What will a phagocyte defect result in ?
It will result in a defect in the recruitment of phagocytes to the sites of extravascular infection and will result in severe immunodeficiency. This is a process that is mediated by cell surface adhesion molecules.
What is CD-18 deficiency ?
Leukocyte adhesion deficiency which will result in defective migration into infected tissues.
What happens in chronic granulamatous disease?
Phagocytes cannot produce reactive oxygen species resulting in an impaired ability to kill bacteria (autosomal recessive ) Patients with this condition will have chronic bacterial infections.
What is myloperoxidase deficiency ?
In this condition the patients macrophages are unable to efficiently kill phagocytosed microbes because they have impaired ability to produce hypochlorus acid and toxic oxygen species and therefore will have an impaired respiratory burst.
What is chediak - Higashi syndrome ?
Partial albinism abnormal platelet function and severe immunodeficency
What are neutropenias ?
Neutropenias are characterized by low numbers of granulocytes usually defined as a neutrophil count below 500 cells / uL /
Describe severe congenital neutropenia
Characterized by low numbers of granulocytes usually defined as neutrophil could less than 500 cells/uL.
What is Kostmann syndrome ?
Severe congenital neutropenia. This is an autosomal recessive condition that is associated with a gene abnormality of granulocyte colony stimulating factor.
What is a common name for ( X-Linked Hypohydrotic ectodermal dysplasia and immunodeficiency) and what does it do ?
NEMO (I love that Fiiish- entourage quote) A genetic condition where PRR are intact but transcription of genes that should be expressed after binding are not.

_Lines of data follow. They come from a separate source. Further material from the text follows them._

Lemma wide_string_ok dp fl width (has_precision : bool) precision arg s out tail :
  get_width format types values dp = Some (fl, width) ->
  get_precision format types values dp = Some (has_precision, precision) ->
  match width with Some w => 0 <= w <= SIZE_MAX | None => True end -> 0 <= precision <= SIZE_MAX ->
  Forall (fun wc => wc <> 0) arg -> 64 * Z.of_nat (length arg) <= SIZE_MAX -> vok s out tail ->
  match wide_output (bit_set (flags dp) FLAG_LEFT) width has_precision precision arg with
  | Some piece => Z.of_nat (length (out ++ piece)) <= limit ->
      yields (wide_string mal garbage format types values dp arg) s (no_memory mal (out ++ piece))
        (fun _ s' => vok s' (out ++ piece) [] /\ v_counts s' = v_counts s)
  | None => 2 * SIZE_MAX <= limit ->
      yields (wide_string mal garbage format types values dp arg) s (fun _ => True) (fun _ _ => False)
  end.
Proof using HW.
  intros Ew Ep Hw Hp Hnz Harg Hok. set (left := bit_set (flags dp) FLAG_LEFT).
  pose proof (vok_sane _ _ _ _ _ _ Hok) as Hsane.
  set (counted := has_precision || bool_decide (is_Some width)).
  pose proof (count_limited_ok arg mbstate_init precision 0 0 s) as Hlim.
  pose proof (count_all_ok arg mbstate_init 0 0 s) as Hall.
  assert (Hbody : forall body,
    (if has_precision then wide_prefix arg mbstate_init precision else wide_bytes arg mbstate_init) = Some body ->
    Z.of_nat (length body) <= SIZE_MAX /\ exists n characters,
      (if has_precision then count_limited arg mbstate_init precision 0 0
       else match width with Some _ => count_all arg mbstate_init 0 0 | None => mret (length arg, 0) end) s = Run (n, characters) s /\
      (if counted then converts arg mbstate_init n body else wide_bytes arg mbstate_init = Some body) /\
      (if counted then characters = Z.of_nat (length body) else width = None)).
  { intros body Eb. unfold counted. destruct has_precision; cbn [orb].
    - specialize (Hlim (fun _ => True) ltac:(lia) ltac:(lia) ltac:(lia) Hsane I). rewrite Eb in Hlim.
      destruct Hlim as (k & Hk & Hl & Erun). split; [lia|]. eexists _, _. split; [exact Erun|]. by split.
    - specialize (Hall (fun _ => True) Hnz ltac:(lia) ltac:(lia) Hsane I). rewrite Eb in Hall.
      destruct Hall as (Hk & Hl & Erun). split; [lia|]. destruct width as [w|].
      + eexists _, _. split; [exact Erun|]. by split.
      + eexists _, _. split; [reflexivity|]. by split. }
  unfold wide_output.
  destruct (if has_precision then _ else _) as [body|] eqn:Eb; cbn [mbind option_bind].
  - destruct (Hbody body eq_refl) as (Hlb & n & characters & Erun & Hcopy & Hch). intros Hl.
    unfold wide_string. apply yields_bind. rewrite Ew. apply yields_ret. apply yields_bind. rewrite Ep. apply yields_ret.
    apply yields_bind. unfold yields at 1. rewrite Erun. fold left counted.
    set (pad := match width with Some w => _ | None => None end).
    set (spaces := replicate (Z.to_nat (default 0 width - Z.of_nat (length body))) (chr " ")).
    assert (Hpad : match pad with Some p => 0 <= p <= SIZE_MAX /\ spaces = replicate (Z.to_nat p) (chr " ") | None => spaces = [] end).
    { unfold pad, spaces. destruct width as [w|]; unfold default, from_option, id; [|by replace (Z.to_nat _) with O by lia].
      assert (characters = Z.of_nat (length body)) as -> by (unfold counted in Hch; by rewrite orb_true_r in Hch).
      destruct (Z.ltb_spec (Z.of_nat (length body)) w); [split; [lia|done]|by replace (Z.to_nat _) with O by lia]. }
    assert (Hcounted : forall s', (if counted then
        s ← get_state;
        ENSURE_ALLOCATION mal garbage (xsum (v_length s) characters);;
        copy_counted arg mbstate_init characters n
      else copy_all mal garbage arg mbstate_init) s' =
      (if counted then
        s ← get_state;
        ENSURE_ALLOCATION mal garbage (xsum (v_length s) (Z.of_nat (length body)));;
        copy_counted arg mbstate_init (Z.of_nat (length body)) n
      else copy_all mal garbage arg mbstate_init) s').
    { intros s'. destruct counted; [by rewrite Hch|done]. }
    set (pre := if left then [] else spaces). set (post := if left then spaces else []).
    assert (Hpiece : wide_padded left width body = pre ++ body ++ post).
    { unfold wide_padded, pre, post. fold spaces. destruct left; simpl; [done|by rewrite app_nil_r]. }
    rewrite Hpiece in *. rewrite !app_assoc in *.
    assert (Hrange : match pad with Some p => 0 <= p <= SIZE_MAX | None => True end) by (destruct pad; tauto).
    assert (Epre : match pad with Some p => if negb left then replicate (Z.to_nat p) (chr " ") else [] | None => [] end = pre).
    { unfold pre. destruct pad, left; simpl; intuition. }
    assert (Epost : match pad with Some p => if left then replicate (Z.to_nat p) (chr " ") else [] | None => [] end = post).
    { unfold post. destruct pad, left; simpl; intuition. }
    pose proof Hl as Hl'. rewrite !length_app in Hl'.
    assert (Hstart : yields (match pad with Some p => if left then mret tt else pad_with_spaces mal garbage p | None => mret tt end) s
      (no_memory mal (out ++ pre)) (fun _ s' => vok s' (out ++ pre) [] /\ v_counts s' = v_counts s)).
    { pose proof (maybe_pad_ok (negb left) pad s out tail Hok Hrange) as Hp1. cbv zeta in Hp1. rewrite Epre in Hp1.
      rewrite length_app in Hp1. destruct left; apply Hp1; lia. }
    apply yields_bind. eapply yields_mono; [exact Hstart| |].
    { intros e He. rewrite <- app_assoc. by apply no_memory_longer. }
    intros _ s1 [Hok1 Hc1]. apply yields_bind. unfold yields at 1. rewrite Hcounted.
    eapply yields_mono; [apply (copy_wide_ok counted arg n body s1 _ _ Hnz Hok1 Hlb); [rewrite !length_app; lia|exact Hcopy]|by intros e; apply no_memory_longer|].
    intros _ s2 [Hok2 Hc2]. pose proof (maybe_pad_ok left pad s2 _ _ Hok2 Hrange) as Hp3. cbv zeta in Hp3. rewrite Epost in Hp3.
    eapply yields_mono; [apply Hp3; rewrite !length_app; lia|done|]. intros _ s3 [Hok3 Hc3]. split; [done|congruence].
  - intros Hl. unfold wide_string. apply yields_bind. rewrite Ew. apply yields_ret. apply yields_bind. rewrite Ep. apply yields_ret.
    apply yields_bind. destruct has_precision.
    + specialize (Hlim (fun _ => True) ltac:(lia) ltac:(lia) ltac:(lia) Hsane I). rewrite Eb in Hlim.
      by eapply yields_mono; [exact Hlim|done|].
    + destruct width as [w|].
      * specialize (Hall (fun _ => True) Hnz ltac:(lia) ltac:(lia) Hsane I). rewrite Eb in Hall.
        by eapply yields_mono; [exact Hall|done|].
      * apply yields_ret. apply yields_bind, yields_ret, yields_bind. unfold counted. cbn [orb].
        rewrite bool_decide_eq_false_2 by (by intros [? ?]).
        pose proof (copy_all_ok arg mbstate_init s out tail Hnz Hok) as Hca. rewrite Eb in Hca.
        by eapply yields_mono; [apply Hca|done|].
Qed.
End WideString.
End WideLemmas.

(** ** The loop around snprintf() *)

Section Plain.
Context `{!Snprintf} {HS : SnprintfLaws}.
Context (user : option nat) (limit : Z) (mal : nat -> Z -> bool) (garbage : nat -> nat -> Z) (blocks : Z).
Abbreviation vok := (vok user limit blocks).
Abbreviation yields := (yields user blocks).
Context (dp : directive) (text : cstr) (prefixes : list Z) (v : va_value) (Htext : last text <> Some (chr "n")).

What do toll like receptors stimulate ?
NFkB which controls cytokine and chemokine expression.
How do you treat NEMO ?
2x daily injections of Gamma Globulin
What will a defect in properdin P cause ?
Properdin P enhances the activity of the alternative complement pathway will lead to heightened sensitivity to Niceria
What problems will a patient have that is deficient with C-1 Inhibitor defects?
Patients with C1 inhibitor defects fail to control the inappropriate activation of the classical complement cascade. The uncontrolled cleavege of C2 will result in the production of the C2b vasoactive fragment. This will cause fluid accumulation in tissues and epiglottic swelling that can lead to death
**HANE
What will happen to patients who lack the decay acceleration factor and CD59 ?
These protect the host cell surfaces against the complement cascade. Without them the complement cascade will degrade the RBC’s
What will a defect in C3 cause ?
Susceptibility to encapsulated bacteria. This will show you the emphasis of C3b in opsonization.
What is the main concern with a defect in antibody production ?
Defective antibody production will creat an inability for a cell to clear its self from extracellular pathogens and viruses that are sensitive to neutralizing antibodies.
What will a defect in C5-C9 cause ?
Susceptibility to niceria. You will not be susceptible to every pathogen because you will still be able to opsonize bacteria
What is X-Linked agammaglobulinemia (XLA)
Absence of immunoglobins in the serum. The defective gene codes for a protein tyrosine kinase which is expressed on b cells and neutrophils. The disease will display a profound B cell deficiency making the host susceptible to both extracellular and intracellular pathogens
What will pre-B cell deficiency result in
This is a result of a mutation in the Delta 5 gene. This is a component of the surrogare light chain that paris with the my heavy chain during somatic recombination of light chain genes. This will result in a profound B cell deficiency
What will selective IgA do to the host ?
IgM can be transported across the mucosal epithelium and do the job of IgA. When you have low levels of IgA the body will produce more of the other copies of the other isotype.
What is X-linked Hyper IgM syndrome ?
A disease that is characterized by high levels of IgM but low concentrations of the other isotypes. The most common defect will be that T cells can not interact with CD-40 on T cells.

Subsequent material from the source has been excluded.